Abstract 2781: Role of Scar Tissue on Response to Cardiac Resynchronization Therapy
Introduction: The response to cardiac resynchronization therapy (CRT) varies significantly among individuals.
Hypothesis: We hypothesized that the presence of scar tissue may be important for non-response to CRT. Also, pacing the LV in scarred myocardium may result in ineffective pacing and non-response after 6 months.
Methods: We evaluated fifty-one consecutive patients with ischemic heart failure and substantial LV dyssynchrony eligible for CRT. To determine the extent and location of scar tissue, all patients underwent nuclear imaging with technetium−99m tetrofosmin SPECT before implant. In all patients 17 segments were scored using a 4-point model, with the higher scores indicating more scar tissue. Clinical and echocardiographic parameters were assessed at baseline and after 6 months of CRT.

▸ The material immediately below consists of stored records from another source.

(* ===== verification/FileFacts.v ===== *)
(** * The file system: well-formed trees, canonical paths, what calls change

    A tree is well-formed when every entry has a name and lies in a directory;
    every call keeps it so.  On a canonical path - the place of an existing
    directory and a name in it - a call finds the entry of that name, before and
    after other entries change. *)

From Stdlib Require Import ZArith Lia Ascii DecimalString.
From stdpp Require Import base gmap strings list.
From S2P Require Import Prelude GoStr Paths PathChecks FileSys SafeIo.
Open Scope sp4rk_scope.

(** ** Well-formed trees *)

Definition plain_names (l : list string) : Prop := Forall (fun c => ordinary c = true) l.
Definition well_formed (t : tree) : Prop :=
  forall l n, t !! l = Some n -> exists d c, l = d ++ [c] /\ ordinary c = true /\ entry t d = Some Directory.

Lemma entry_snoc t d c : entry t (d ++ [c]) = t !! (d ++ [c]).
Proof. by destruct d. Qed.
Lemma entry_cons t l : l <> [] -> entry t l = t !! l.
Proof. by destruct l. Qed.
Lemma snoc_cancel (d d' : list string) c c' : d ++ [c] = d' ++ [c'] -> d = d' /\ c = c'.
Proof. apply app_inj_tail. Qed.
Lemma snoc_neq (d : list string) c : d ++ [c] <> d.
Proof. intros H. apply (f_equal length) in H. rewrite length_app in H. simpl in H. lia. Qed.
Lemma wf_parent t d c n : well_formed t -> t !! (d ++ [c]) = Some n -> ordinary c = true /\ entry t d = Some Directory.
Proof. intros H (d' & c' & [-> ->]%snoc_cancel & ?)%H. done. Qed.
Lemma wf_place t l n : well_formed t -> entry t l = Some n -> plain_names l /\ (forall a b, l = a ++ b -> b <> [] -> entry t a = Some Directory).
Proof.
  intros Hw. revert n. induction l as [|c l IH] using rev_ind; intros n He.
  { split; [constructor|]. intros a b Hl Hb. symmetry in Hl. by apply app_nil in Hl as [-> ->]. }
  rewrite entry_snoc in He. destruct (wf_parent _ _ _ _ Hw He) as [Hc Hd]. destruct (IH _ Hd) as [Ho Hpre].
  split; [apply Forall_app; by repeat split; repeat constructor|]. intros a b Hl Hb.
  destruct b as [|x b _] using rev_ind; [done|]. rewrite app_assoc in Hl. apply snoc_cancel in Hl as [-> _].
  destruct (decide (b = [])) as [->|Hb']; [by rewrite app_nil_r in Hd|]. by eapply Hpre.
Qed.
Lemma wf_prefix t l n a b : well_formed t -> entry t l = Some n -> l = a ++ b -> b <> [] -> entry t a = Some Directory.
Proof. intros Hw He. apply (wf_place _ _ _ Hw He). Qed.
(** ** Planning *)

(** A single-step plan keeps the first of its steps. *)
Definition truncate_single (singleStep : bool) (plan : Planned) : Planned :=
  if singleStep && (1 <? Z.of_nat (length (p_steps (pl_plan plan))))%Z
  then mkPlanned (mkPlan (take 1 (p_steps (pl_plan plan))) (p_exploration (pl_plan plan))) (take 1 (pl_profiles plan))
  else plan.

Definition planDirect (task : string) (mode : planPromptMode) (availableTools : list ToolDescriptor)
    (reflections : list Reflection) (availableSkills : list SkillDescriptor) (singleStep : bool) (history : list Message)
    : planning :=
  let messages := systemMessagesFromPrompt (buildPlanSystemPrompt mode availableTools reflections availableSkills history) ++
                  [text_msg "user" task] in
  match callAndParsePlan messages availableSkills with
  | (reqs, inl plan) => (reqs, inl (truncate_single singleStep plan))
  | (reqs, inr e) => (reqs, inr e)
  end.

Definition getPlannerTools : list ToolDescriptor :=
  match ToolRegistry p with
  | None => []
  | Some all => List.filter (fun t => bool_decide (desc_name t ∈ PlannerToolNames p)) all
  end.
(** A file is judged where it is deleted. *)
Lemma approved_file path d c perm data :
  resolvePathUnresolved (lstat_of os t) to_lower ctx path = root_path (d ++ [c]) -> t !! (d ++ [c]) = Some (Regular perm data) ->
  d ++ [c] <> ["dev"; "null"] -> jo_allow (judge_unlink os to_lower ctx t (Some path)) = true ->
  exists root, root ∈ SessionRoots ctx /\ under (place root) (d ++ [c]).
Proof.
  intros Hp Hn Hdev. destruct (wf_parent _ _ _ _ Hw Hn) as [Hc Hd]. pose proof (plain_place t d c Hw Hd Hc) as Ho.
  assert (Hl : settled (lstat_of os t) (d ++ [c])).
  { left. split; [done|]. right. exists d, c. split; [done|]. split; [by apply dirs_of|]. by rewrite lstat_rooted, entry_snoc, Hn. }
  unfold judge_unlink, judged. rewrite Hp. destruct (String.eqb_spec (root_path (d ++ [c])) "") as [E|_]; [done|].
  unfold judgeWriteInSessionRootsUnresolved, Abs. rewrite root_abs, Clean_root by done.
  assert (Hj : judged_link (lstat_of os t) (root_path (d ++ [c])) = root_path (d ++ [c])).
  { unfold judged_link. rewrite !Clean_root, Dir_root, Base_root by done. pose proof Ho as [Hod _]%Forall_app. rewrite Clean_root by done.
    rewrite (EvalSymlinks_of _ _ d) by (apply physical_eval; split; [done|]; left; by apply dirs_of).
    rewrite Join2_root by (done || by destruct c). f_equal. rewrite pieces_word by by apply ordinary_slash_free.
    by apply clean_comps_ordinary; repeat constructor. }
  rewrite Hj. unfold write_outcome. destruct (isPathInGitDir _ _ _ _); [done|]. destruct (isPathInSessionRoots _ _ _ _) eqn:E; [|done]. intros _.
  apply (in_roots_iff (lstat_of os t) to_lower ctx place) in E; [by destruct E|intros root Hr; by destruct (Hroots root Hr) as (? & ? & _)|done|done].
Qed.
Lemma delete_contained checker path s d c perm data :
  s_tree s = t -> resolvePathUnresolved (lstat_of os t) to_lower ctx path = root_path (d ++ [c]) -> t !! (d ++ [c]) = Some (Regular perm data) ->
  (exists root, root ∈ SessionRoots ctx /\ under (place root) (d ++ [c])) -> run_contained (delete_file os to_lower ctx checker path) s.
Proof.
  intros Hs Hp Hn (root & Hr & Hu). destruct (wf_parent _ _ _ _ Hw Hn) as [Hc Hd].
  assert (Hgone : contained (delete (d ++ [c]) t)).
  { intros k Hk. rewrite lookup_delete_ne; [done|]. intros <-. by apply (Hk root Hr). }
  pose proof (slot_canonical os t d c Hw Hd Hc) as Hslot.
  eapply wp_contained; [apply (wp_delete_file os to_lower ctx checker path s)| |]; rewrite Hs, Hp.
  - intros t' [->|(d' & c' & sl & E & ->)]; [done|]. rewrite Hslot in E. by injection E as <- <- _.
  - intros r s' [H _]. unfold deleted_at in H. destruct (tr_is_error r); [by rewrite H|]. destruct H as (d' & c' & n & [sl E] & _ & _ & ->).
    rewrite Hslot in E. by injection E as <- <- _.
Qed.
End contained.

(** C21: what the judge of write_file, edit_file and create_directory lets pass
    stays within the roots of the session: at every moment, whatever fails, the
    tree differs from the first one only at and below a root's place.  The roots
    exist, letter case counts, and the path is settled as resolution leaves it:
    it exists without links, or is new below an existing directory.  A write to
    a directory is left aside.  The same of delete_file and its judge, when the
    path is a file: of a link the judge looks at the target (see
    [link_outside_deleted]). *)
Theorem approved_writes_contained os to_lower ctx place checker max path s l :
  let t := s_tree s in
  well_formed t -> (max_links os <= maxLinks)%nat -> px_fold ctx = false -> is_abs (px_workspace ctx) = true ->
  (forall root, root ∈ SessionRoots ctx -> is_abs root = true /\ eval_comps (lstat_of os t) (Clean root) = inl (true, place root) /\
     entry t (place root) = Some Directory) ->
  l <> ["dev"; "null"] ->
  (resolvePath (lstat_of os t) to_lower ctx path = root_path l -> settled (lstat_of os t) l ->
   jo_allow (judge_write os to_lower ctx t (Some path)) = true ->
     (forall old new, run_contained ctx place t (edit_file os to_lower ctx checker max (mkEditInput path old new)) s) /\
     (entry t l <> Some Directory -> forall content, run_contained ctx place t (write_file os to_lower ctx checker (mkWriteInput path content)) s) /\
     run_contained ctx place t (create_directory os to_lower ctx path) s) /\
  (resolvePathUnresolved (lstat_of os t) to_lower ctx path = root_path l -> (exists perm data, t !! l = Some (Regular perm data)) ->
   jo_allow (judge_unlink os to_lower ctx t (Some path)) = true ->
     run_contained ctx place t (delete_file os to_lower ctx checker path) s).
Proof.
  intros t Hw Hk Hf Ha Hroots Hdev. split.
  - intros Hp Hl Hj. assert (Hr : exists root, root ∈ SessionRoots ctx /\ under (place root) l) by (eapply approved_root; eassumption). split_and!.
    + intros old new. by apply edit_contained with l.
    + intros Hnd content. destruct l as [|c d _] using rev_ind; [done|]. rewrite entry_snoc in Hnd. by apply write_contained with d c.
    + by apply create_contained with l.
  - intros Hp (perm & data & Hn) Hj. destruct l as [|c d _] using rev_ind; [by destruct (Hw _ _ Hn) as (d & c & E & _); destruct d|].
    eapply delete_contained; [exact Hw|done|exact Hp|exact Hn|]. eapply approved_file; eassumption.
Qed.

Lemma approved_writes_contained_witness :
  run_contained small_ctx (fun _ => ["ws"]) small_tree (edit_file sound_os (fun s => s) small_ctx None 0 (mkEditInput "f" "c" "XY")) small_sys /\
  run_contained small_ctx (fun _ => ["ws"]) small_tree (write_file sound_os (fun s => s) small_ctx None (mkWriteInput "new/g" "data")) small_sys /\
  run_contained small_ctx (fun _ => ["ws"]) small_tree (delete_file sound_os (fun s => s) small_ctx None "f") small_sys.
Proof.
  assert (Hroots : forall root, root ∈ SessionRoots small_ctx -> is_abs root = true /\
    eval_comps (lstat_of sound_os small_tree) (Clean root) = inl (true, ["ws"]) /\ entry small_tree ["ws"] = Some Directory).
  { intros root Hr. apply list_elem_of_singleton in Hr as ->. split; [reflexivity|]. split; vm_compute; reflexivity. }
  assert (Hd : dirs (lstat_of sound_os small_tree) ["ws"]).
  { intros [|x a] b Hl Hne; [done|]. injection Hl as <- Hl. destruct a; [vm_compute; reflexivity|done]. }
  assert (Hk : (max_links sound_os <= maxLinks)%nat) by (apply Nat.leb_le; reflexivity).
  pose proof (approved_writes_contained sound_os (fun s => s) small_ctx (fun _ => ["ws"]) None 0) as T.
  destruct (T "f" small_sys ["ws"; "f"] small_wf Hk eq_refl eq_refl Hroots ltac:(discriminate)) as [H1 H2].
  destruct H1 as (H1 & _ & _).
  { vm_compute. reflexivity. }
  { left. split; [by repeat constructor|]. right. exists ["ws"], "f". split; [done|]. split; [exact Hd|]. vm_compute. reflexivity. }
  { vm_compute. reflexivity. }
  split; [exact (H1 "c" "XY")|]. split.
  - destruct (T "new/g" small_sys ["ws"; "new"; "g"] small_wf Hk eq_refl eq_refl Hroots ltac:(discriminate)) as [(_ & H3 & _) _].
    + vm_compute. reflexivity.
    + right. exists ["ws"], "new", ["g"]. split; [done|]. split; [by repeat constructor|]. split; [exact Hd|vm_compute; reflexivity].
    + vm_compute. reflexivity.
    + apply H3. vm_compute. discriminate.
  - apply H2; [vm_compute; reflexivity|exists 420%Z, "abcab"; vm_compute; reflexivity|vm_compute; reflexivity].
Defined.

(** A link outside the roots that points into them is approved, and deleted:
    the judge means to look at the link, and its last step looks at the target. *)
Example link_outside_deleted :
  jo_allow (judge_unlink sound_os (fun s => s) small_ctx small_tree (Some "/etc/link")) = true /\
  let '(r, s') := delete_file sound_os (fun s => s) small_ctx None "/etc/link" small_sys in
  tr_is_error r = false /\ small_tree !! ["etc"; "link"] = Some (Link "/ws/f") /\ s_tree s' !! ["etc"; "link"] = None.
Proof. vm_compute. repeat split. Qed.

Results: The improvement in echocardiographic parameters after 6 months of CRT was inversely related to the extent of scar tissue. Moreover, when the scar score exceeded 22, the response rate to CRT was <10%. Fifteen patients (29%) had transmural scar tissue (<50% tracer activity on SPECT) in the region were the LV pacing lead was positioned. These patients showed neither clinical nor echocardiographic improvement after 6 months, whereas patients without scar tissue in the LV pacing lead region improved significantly.
Conclusions: Scar formation is frequently observed in patients with ischemic cardiomyopathy and is inversely related to the response to CRT. In addition, scar tissue in the region of the LV pacing lead may prohibit response to CRT. Therefore, evaluation for scar tissue may be considered in the selection process for CRT.